Чтобы испытывать гордость за свою страну, не обязательно быть гражданином самого большого государства мира. У жителей стран-карликов не меньше поводов гордиться своей родиной. Любая из крошечных стран в чем-то самая-самая — не важно, идет ли речь об островных державах, столпившихся в Карибском море, молодых республиках Океании или государствах Персидского залива. Но по традиции уроки «наногеографии» и микроистории принято начинать с самых маленьких в европейской семье — хотя бы из уважения к их почтенному возрасту.
САН-МАРИНО:
ПЕРВЫЙ СРЕДИ РАВНЫХ
Непросто разобраться, откуда берет начало независимость этих всем известных шестидесяти с небольшим квадратных километров внутри Италии. Сан-Марино не только считается самым древним из независимых микрогосударств, но и претендует на звание самой древней среди сохранившихся до наших дней республик. И правда, государство, основанное, по легенде, каменщиком-христианином, бежавшим от гонений Диоклетиана, вряд ли могло превратиться в страну с жесткой вертикалью власти, хотя и не лишено воинственного имиджа — административные единицы называются castelli, «башни», будто бы вся страна — огромная крепость. Главными символами республики выступают тоже башни — Гуаита, Монтале и Честа, забравшаяся почти на самый верх горы Монте-Титано, высочайшей точки этого крохотного государства.

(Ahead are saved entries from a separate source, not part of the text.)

(* ===== verification/GoEmbed.v ===== *)
(** * lang/golang: embedding and promotion

    [src/lang/golang/embed.go] with the parts of [refs.go] it uses: the fields
    and methods a struct has through the types it embeds.

    A [Resolver] answers the declaration behind a reference, [None] when the
    run did not load it; the declaration may be a typed nil.  The walks stop
    at [maxEmbedDepth], so they recurse on the number of levels left; a walk
    over an interface is the one of [MethodSet] and carries its fuel.  A walk
    is [None] when it runs out of that fuel, and when it follows an embed that
    names a pointer to nothing, which the code dereferences. *)

From S2P Require Import Prelude GoStrings Position Directive FilePath Node NodeQueries MethodSet GoTypes GoSignatures.

Local Open Scope string_scope.
Local Open Scope nat_scope.
Local Open Scope list_scope.

(** ** [refs.go]: names *)

Definition QName (t : option TypeRef) : string :=
  match t with
  | None => ""
  | Some t => if String.eqb (t_Package t) "" then t_Name t else t_Package t +:+ "." +:+ t_Name t
  end.
Definition Display (t : option TypeRef) : string :=
  match t with
  | None => ""
  | Some t => if String.eqb (t_Package t) "" then t_Name t else Base (t_Package t) +:+ "." +:+ t_Name t
  end.
Definition MethodQName (ownerQName method : string) : string :=
  if String.eqb ownerQName "" then method else ownerQName +:+ "." +:+ method.
Definition LocalName (qualified : string) : string :=
  match last_index_byte qualified "." with Some i => str_drop (S i) qualified | None => qualified end.
(* ===== verification/Shape.v ===== *)
(** * plugins/annotator/shape: the umbrella plugin

    [shape.go], [meta.go], [param.go], [contract.go] and [mixin.go] of
    [src/plugins/annotator/shape]: the vocabulary a plugin is given
    (detectors, contracts, mixins) and the pass that stamps every callable
    with a structural shape, its contract memberships and its mixins.

    The pass writes metadata through typed keys and reports to the sink:
    [astate] is the heap of bags, the sink and the observers the writes fired,
    in order.  A loop over the keys of a directive takes its order from
    [MapOrder].  The names of metadata keys are fixed, so a key is its name
    and type; a key asked for twice is the same one.  A typed read of an ill
    typed entry is the zero value, as in [GoTypes]. *)

From S2P Require Import Prelude GoStrings Position Diag Meta Directive Plugin Node NodeQueries GoTypes.

Local Open Scope string_scope.
Local Open Scope nat_scope.
Local Open Scope list_scope.

Module shape.

Definition PluginName : string := "shape".
Definition DirectiveName : string := "shape".
Definition ContractDirectiveName : string := "contract".
Definition MixinDirectiveName : string := "mixin".

Definition list_key (name : string) : Key := MkKey name TStrings StringListParser.

(** ** [meta.go] *)

Definition MetaShape : Key := string_key "shape".
Definition MetaKeyType : Key := string_key "shape.key_type".
Definition MetaValueType : Key := string_key "shape.value_type".

(** [key.Get(bag)] of a string and of a list. *)
Definition get_string (ob : option Bag) (k : Key) : option string :=
  match Get k ob with Returns (Some (VString v)) => Some v | _ => None end.
Definition get_list (ob : option Bag) (k : Key) : list string :=
  match Get k ob with Returns (Some (VStrings (Some l))) => l | _ => [] end.

Definition GetShape (ob : option Bag) : string := default "" (get_string ob MetaShape).
Definition IsStamped (ob : option Bag) : bool := negb (String.eqb (GetShape ob) "").

(** ** [param.go] *)

Inductive ParamKind :=
| KindOpaque | KindCallable | KindVar | KindMember | KindValueField | KindParam | KindOther (n : Z).

#[export] Instance ParamKind_eq_dec : EqDecision ParamKind.
Proof. solve_decision. Defined.

Definition ParamKind_String (k : ParamKind) : string :=
  match k with
  | KindOpaque => "opaque"
  | KindCallable => "callable"
  | KindVar => "var"
  | KindMember => "member"
  | KindValueField => "value-field"
  | KindParam => "param"
  | KindOther _ => "unknown"
  end.

Definition scopeNoun (k : ParamKind) : string :=
  match k with
  | KindCallable => "callable in scope"
  | KindVar => "package-level var in scope"
  | KindMember => "member of the type it answers"
  | KindValueField => "field of its value type"
  | KindParam => "parameter of the annotated callable"
  | KindOpaque | KindOther _ => "resolvable declaration"
  end.

Record Param := MkParam {
  pr_Key : string;
  pr_Kind : ParamKind;
  pr_Role : string;
  pr_Required : bool;
  pr_Counterexample : bool;
}.

Definition ParamsForRole (params : list Param) (role : string) : list Param :=
  List.filter (λ p, String.eqb (pr_Role p) "" || String.eqb (pr_Role p) role) params.
Definition ParamKeys (params : list Param) : list string := pr_Key <$> params.
Definition ParamKeysOfKind (params : list Param) (kind : ParamKind) : list string :=
  pr_Key <$> List.filter (λ p, bool_decide (pr_Kind p = kind)) params.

Сегодняшнее Сан-Марино тщательно сохраняет свое историческое лицо: его граждане продолжают именовать свою республику Serenissima, «Светлейшая», на манер средневековой Венеции, жить по законам, основанным на шеститомном документе XVI столетия и конституции 1600 года, и подчиняться аренго — «собранию старейшин» и двум капитанам-регентам. Главы страны переизбираются раз в полгода и всегда принадлежат к партиям противоположных направлений — для соблюдения политического баланса. Сегодня на верховном посту княжества — социалист Джан Карло Капиккьони и Анна Мария Муччоли из консервативной партии христианских демократов.

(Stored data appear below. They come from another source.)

(* ===== verification/ShapeDetectors.v ===== *)
(** * plugins/annotator/shape: the shipped detectors

    One module per package of [src/plugins/annotator/shape/detectors], and
    [All], the catalog.  Every detector reads Go declarations through the
    queries of [GoTypes]; the metadata it needs is the heap it is given. *)

From S2P Require Import Prelude GoStrings Meta Node NodeQueries GoTypes GoEmbed Shape.

Local Open Scope string_scope.
Local Open Scope nat_scope.
Local Open Scope list_scope.

(** [golang.Language] *)
Definition Language : string := "golang".

Import shape.

Definition go_only (f : DetectFunc) : gmap string DetectFunc := {[ Language := f ]}.
Definition matched (key val : string) : option Match := Some (MkMatch "" key val [] []).

(** [callableName] of [closer] and [deleter]. *)
Definition callableName (n : Node) : string :=
  match n with NFunction f => fn_Name f | NMethod m => m_Name m | _ => "" end.

Module aggregator.
Definition Name : string := "aggregator".
Definition detectGolang : DetectFunc := λ h n,
  let '(params, returns) := Callable n in
  if negb (length (StripContext h params) =? 0) then None
  else match StripErrorTypes h returns with
       | [v] => matched "" (QName v)
       | _ => None
       end.
Definition Detector_ : Detector := MkDetector Name 350 (go_only detectGolang) false.
End aggregator.

Module answeringwriter.
Definition Name : string := "answeringwriter".
Definition detectGolang : DetectFunc := λ h n,
  let '(params, returns) := Callable n in
  if negb (HasError h returns) then None
  else match StripContext h params, StripErrorTypes h returns with
       | [p], [r] =>
           match pa_Type p with
           | None => None
           | Some t =>
               if String.eqb (t_Package t) "" then None
               else
                 let written := QName (Some t) in
                 if negb (String.eqb written (QName r)) then None else matched "" written
           end
       | _, _ => None
       end.
Definition Detector_ : Detector := MkDetector Name 440 (go_only detectGolang) false.
End answeringwriter.

Module batchreader.
Definition Name : string := "batchreader".
Definition detectGolang : DetectFunc := λ h n,
  let '(params, returns) := Callable n in
  if negb (HasError h returns) then None
  else match StripErrorTypes h returns with
  | [v] =>
      match SliceElem v with
      | None => None
      | Some elem =>
          let args := StripContext h params in
          if negb (length args =? 1) then None
          else match TrailingVariadic args with
               | None => None
               | Some variadic => matched (QName (pa_Type variadic)) (QName (Some elem))
               end
      end
  | _ => None
  end.
Definition Detector_ : Detector := MkDetector Name 950 (go_only detectGolang) false.
End batchreader.

Module closer.
Definition Name : string := "closer".
Definition Names : list string := ["Close"; "Shutdown"; "Stop"; "Disconnect"; "Terminate"].
Definition detectGolang : DetectFunc := λ h n,
  if negb (bool_decide (callableName n ∈ Names)) then None
  else
    let '(params, returns) := Callable n in
    if negb (length params =? 0) || negb (length returns =? 1) then None
    else if negb (HasError h returns) then None
    else matched "" "".
Definition Detector_ : Detector := MkDetector Name 835 (go_only detectGolang) false.
End closer.

Module compositewriter.
Definition Name : string := "compositewriter".
Definition detectGolang : DetectFunc := λ h n,
  let '(params, returns) := Callable n in
  if negb (HasError h returns) || negb (length (StripErrorTypes h returns) =? 0) then None
  else match StripContext h params with
       | [k; v] => matched (QName (pa_Type k)) (QName (pa_Type v))
       | _ => None
       end.
Definition Detector_ : Detector := MkDetector Name 700 (go_only detectGolang) false.
End compositewriter.

Module deleter.
Definition Name : string := "deleter".
Definition Names : list string := ["Delete"; "Remove"; "Del"; "Evict"; "Purge"].
Definition detectGolang : DetectFunc := λ h n,
  if negb (bool_decide (callableName n ∈ Names)) then None
  else
    let '(params, returns) := Callable n in
    if negb (HasError h returns) then None
    else match StripContext h params, StripErrorTypes h returns with
         | [k], [] => matched (QName (pa_Type k)) ""
         | _, _ => None
         end.
Definition Detector_ : Detector := MkDetector Name 550 (go_only detectGolang) false.
End deleter.

Module lifecycle.
Definition Name : string := "lifecycle".
Definition detectGolang : DetectFunc := λ h n,
  let '(params, returns) := Callable n in
  if negb (HasContext h params) || negb (HasError h returns) then None
  else match StripContext h params, StripErrorTypes h returns with
       | [], [] => matched "" ""
       | _, _ => None
       end.
Definition Detector_ : Detector := MkDetector Name 200 (go_only detectGolang) false.
End lifecycle.

Module lookup_.
Definition Name : string := "lookup".
Definition MetaType : Key := string_key "shape.lookup.meta_type".
Definition detectGolang : DetectFunc := λ h n,
  let '(params, returns) := Callable n in
  match StripContext h params, returns with
  | [k], [a; b; c] =>
      if negb (IsBool (re_Type c)) then None
      else Some (MkMatch "" (QName (pa_Type k)) (QName (re_Type a))
                   [MkStringStamp MetaType (QName (re_Type b))] [])
  | _, _ => None
  end.
Definition Detector_ : Detector := MkDetector Name 850 (go_only detectGolang) false.
End lookup_.

Module multiaggregator.
Definition Name : string := "multiaggregator".
Definition ValueTypes : Key := list_key "shape.multiaggregator.value_types".
Definition detectGolang : DetectFunc := λ h n,
  let '(params, returns) := Callable n in
  if negb (length (StripContext h params) =? 0) || negb (HasError h returns) then None
  else
    let qnames := QName <$> StripErrorTypes h returns in
    if length qnames <? 2 then None
    else Some (MkMatch "" "" (default "" (head qnames)) [] [MkListStamp ValueTypes qnames]).
Definition Detector_ : Detector := MkDetector Name 600 (go_only detectGolang) false.
End multiaggregator.

Module multiargwriter.
Definition Name : string := "multiargwriter".
Definition ArgTypes : Key := list_key "shape.multiargwriter.arg_types".
Definition detectGolang : DetectFunc := λ h n,
  let '(params, returns) := Callable n in
  if negb (HasError h returns) || negb (length (StripErrorTypes h returns) =? 0) then None
  else
    let args := StripContext h params in
    if length args <? 3 then None
    else Some (MkMatch "" "" "" [] [MkListStamp ArgTypes ((λ a, QName (pa_Type a)) <$> args)]).
Definition Detector_ : Detector := MkDetector Name 750 (go_only detectGolang) false.
End multiargwriter.

Module multireader.
Definition Name : string := "multireader".
Definition ValueTypes : Key := list_key "shape.multireader.value_types".
Definition detectGolang : DetectFunc := λ h n,
  let '(params, returns) := Callable n in
  match StripContext h params with
  | [k] =>
      if negb (HasError h returns) then None
      else
        let qnames := QName <$> StripErrorTypes h returns in
        if length qnames <? 2 then None
        else Some (MkMatch "" (QName (pa_Type k)) (default "" (head qnames)) [] [MkListStamp ValueTypes qnames])
  | _ => None
  end.
Definition Detector_ : Detector := MkDetector Name 650 (go_only detectGolang) false.
End multireader.

Module mutator.
Definition Name : string := "mutator".
Definition detectGolang : DetectFunc := λ h n,
  let '(params, returns) := Callable n in
  if negb (length returns =? 0) then None
  else match StripContext h params with
       | [v] =>
           matched "" (QName (match PointerElem (pa_Type v) with Some elem => Some elem | None => pa_Type v end))
       | _ => None
       end.
Definition Detector_ : Detector := MkDetector Name 300 (go_only detectGolang) false.
End mutator.

Module pointerreader.
Definition Name : string := "pointerreader".
Definition detectGolang : DetectFunc := λ h n,
  let '(params, returns) := Callable n in
  match StripContext h params, returns with
  | [k], [r] =>
      match PointerElem (re_Type r) with
      | None => None
      | Some elem => matched (QName (pa_Type k)) (QName (Some elem))
      end
  | _, _ => None
  end.
Definition Detector_ : Detector := MkDetector Name 450 (go_only detectGolang) false.
End pointerreader.

Module poisonaccessor.
Definition Name : string := "poisonaccessor".
Definition detectGolang : DetectFunc := λ h n,
  let '(params, returns) := Callable n in
  if negb (length params =? 0) || negb (length returns =? 1) then None
  else if negb (HasError h returns) then None
  else matched "" "".
Definition Detector_ : Detector := MkDetector Name 830 (go_only detectGolang) false.
End poisonaccessor.

Module predicate.
Definition Name : string := "predicate".
Definition detectGolang : DetectFunc := λ h n,
  match Callable n with
  | ([], [r]) => if negb (IsBool (re_Type r)) then None else matched "" ""
  | _ => None
  end.
Definition Detector_ : Detector := MkDetector Name 820 (go_only detectGolang) false.
End predicate.

Module pure_.
Definition Name : string := "pure".
Definition detectGolang : DetectFunc := λ h n,
  let '(params, returns) := Callable n in
  if HasContext h params || HasError h returns then None
  else match returns with
       | [r] => matched "" (QName (re_Type r))
       | _ => None
       end.
Definition Detector_ : Detector := MkDetector Name 800 (go_only detectGolang) false.
End pure_.

Module reader.
Definition Name : string := "reader".
Definition keyable (t : option TypeRef) : bool :=
  match t with
  | None => false
  | Some u => if IsAnonInterface u then false else Keyable (Some u)
  end.
Definition detectGolang : DetectFunc := λ h n,
  let '(params, returns) := Callable n in
  if negb (HasError h returns) then None
  else match StripContext h params, StripErrorTypes h returns with
       | [k], [v] => if negb (keyable (pa_Type k)) then None else matched (QName (pa_Type k)) (QName v)
       | _, _ => None
       end.
Definition Detector_ : Detector := MkDetector Name 420 (go_only detectGolang) false.
End reader.

Module readernoerror.
Definition Name : string := "readernoerror".
Definition detectGolang : DetectFunc := λ h n,
  let '(params, returns) := Callable n in
  match StripContext h params, StripErrorTypes h returns with
  | [k], [v] => if negb (length returns =? 1) then None else matched (QName (pa_Type k)) (QName v)
  | _, _ => None
  end.
Definition Detector_ : Detector := MkDetector Name 400 (go_only detectGolang) false.
End readernoerror.

Module readerwithbool.
Definition Name : string := "readerwithbool".
Definition detectGolang : DetectFunc := λ h n,
  let '(params, returns) := Callable n in
  match StripContext h params, returns with
  | [k], [a; b] =>
      if negb (IsBool (re_Type b)) then None else matched (QName (pa_Type k)) (QName (re_Type a))
  | _, _ => None
  end.
Definition Detector_ : Detector := MkDetector Name 840 (go_only detectGolang) false.
End readerwithbool.

Module streamconsumer.
Definition Name : string := "streamconsumer".
Definition MetaStreamType : Key := string_key "shape.stream_type".
Definition isStream (h : metas) (t : option TypeRef) : bool :=
  match t with
  | None => false
  | Some u => if IsTypeParam u then false else IsAnonInterface u || IsInterface h t
  end.
Definition detectGolang : DetectFunc := λ h n,
  let '(params, returns) := Callable n in
  if negb (HasContext h params) || negb (HasError h returns) then None
  else match StripContext h params, StripErrorTypes h returns with
       | [src], [v] =>
           if negb (isStream h (pa_Type src)) then None
           else Some (MkMatch "" "" (QName v) [MkStringStamp MetaStreamType (QName (pa_Type src))] [])
       | _, _ => None
       end.
Definition Detector_ : Detector := MkDetector Name 470 (go_only detectGolang) false.
End streamconsumer.

Module streamreader.
Definition Name : string := "streamreader".
Definition VariantSeq : string := "seq".
Definition VariantSeq2 : string := "seq2".
Definition Variant : Key := string_key "shape.streamreader.variant".
Definition variantOf (t : option TypeRef) : string :=
  match IteratorOfType t with
  | SeqIterator => VariantSeq
  | Seq2Iterator => VariantSeq2
  | NotIterator => ""
  end.
Definition detectGolang : DetectFunc := λ h n,
  match Callable n with
  | (params, [r]) =>
      let variant := variantOf (re_Type r) in
      if String.eqb variant "" then None
      else
        let keys := StripContext h params in
        if 1 <? length keys then None
        else Some (MkMatch "" (match keys with [k] => QName (pa_Type k) | _ => "" end)
                     (QName (IteratorElem (re_Type r))) [MkStringStamp Variant variant] [])
  | _ => None
  end.
Definition Detector_ : Detector := MkDetector Name 1000 (go_only detectGolang) false.
End streamreader.

Module voidlifecycle.
Definition Name : string := "voidlifecycle".
Definition detectGolang : DetectFunc := λ h n,
  let '(params, returns) := Callable n in
  if negb (length params =? 0) || negb (length returns =? 0) then None else matched "" "".
Definition Detector_ : Detector := MkDetector Name 810 (go_only detectGolang) false.
End voidlifecycle.

Module writer.
Definition Name : string := "writer".
Definition detectGolang : DetectFunc := λ h n,
  let '(params, returns) := Callable n in
  if negb (HasError h returns) then None
  else match StripContext h params, StripErrorTypes h returns with
       | [v], [] => matched "" (QName (pa_Type v))
       | _, _ => None
       end.
Definition Detector_ : Detector := MkDetector Name 500 (go_only detectGolang) false.
End writer.

Module detectors.

(** The order of [slices.SortFunc] by name, on names that differ. *)
Definition by_name : list Detector → list Detector := λ l,
  omap (λ n, List.find (λ d, String.eqb (dt_Name d) n) l) (sort_strings (dt_Name <$> l)).

Definition All : list Detector := by_name
  [aggregator.Detector_; answeringwriter.Detector_; batchreader.Detector_; closer.Detector_;
   compositewriter.Detector_; deleter.Detector_; lifecycle.Detector_; lookup_.Detector_;
   multiaggregator.Detector_; multiargwriter.Detector_; multireader.Detector_; mutator.Detector_;
   pointerreader.Detector_; poisonaccessor.Detector_; predicate.Detector_; pure_.Detector_;
   reader.Detector_; readernoerror.Detector_; readerwithbool.Detector_; streamconsumer.Detector_;
   streamreader.Detector_; voidlifecycle.Detector_; writer.Detector_].

End detectors.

Несмотря на такой архаический облик политической жизни, Сан-Марино не раз показывало своим соседям пример прогрессивности — например, в 1800 году княжество стало первой страной мира, отменившей смертную казнь (в большинстве государств Европы это случилось во второй половине XX века). Сан-Марино удалось дипломатическими методами отстоять свою независимость и от Святого престола, и от наполеоновских армий, и даже от объединительных отрядов Гарибальди — он принял решение уважать требования республики и не включать ее в состав новой Италии, тем более что до этого в Сан-Марино нашли приют сотни беженцев, пострадавших за поддержку объединительных идей. Беженцев Сан-Марино принимало и во время Второй мировой — хотя и находилось в самом сердце Италии Муссолини, втиснутое между Марке и Эмилией-Романьей. Последнее посягательство на сан-маринскую независимость Италия предприняла в 1951-м — обложив крошечный анклав блокадой за то, что санмаринцы передавали в итальянский эфир неподцензурные радиопрограммы.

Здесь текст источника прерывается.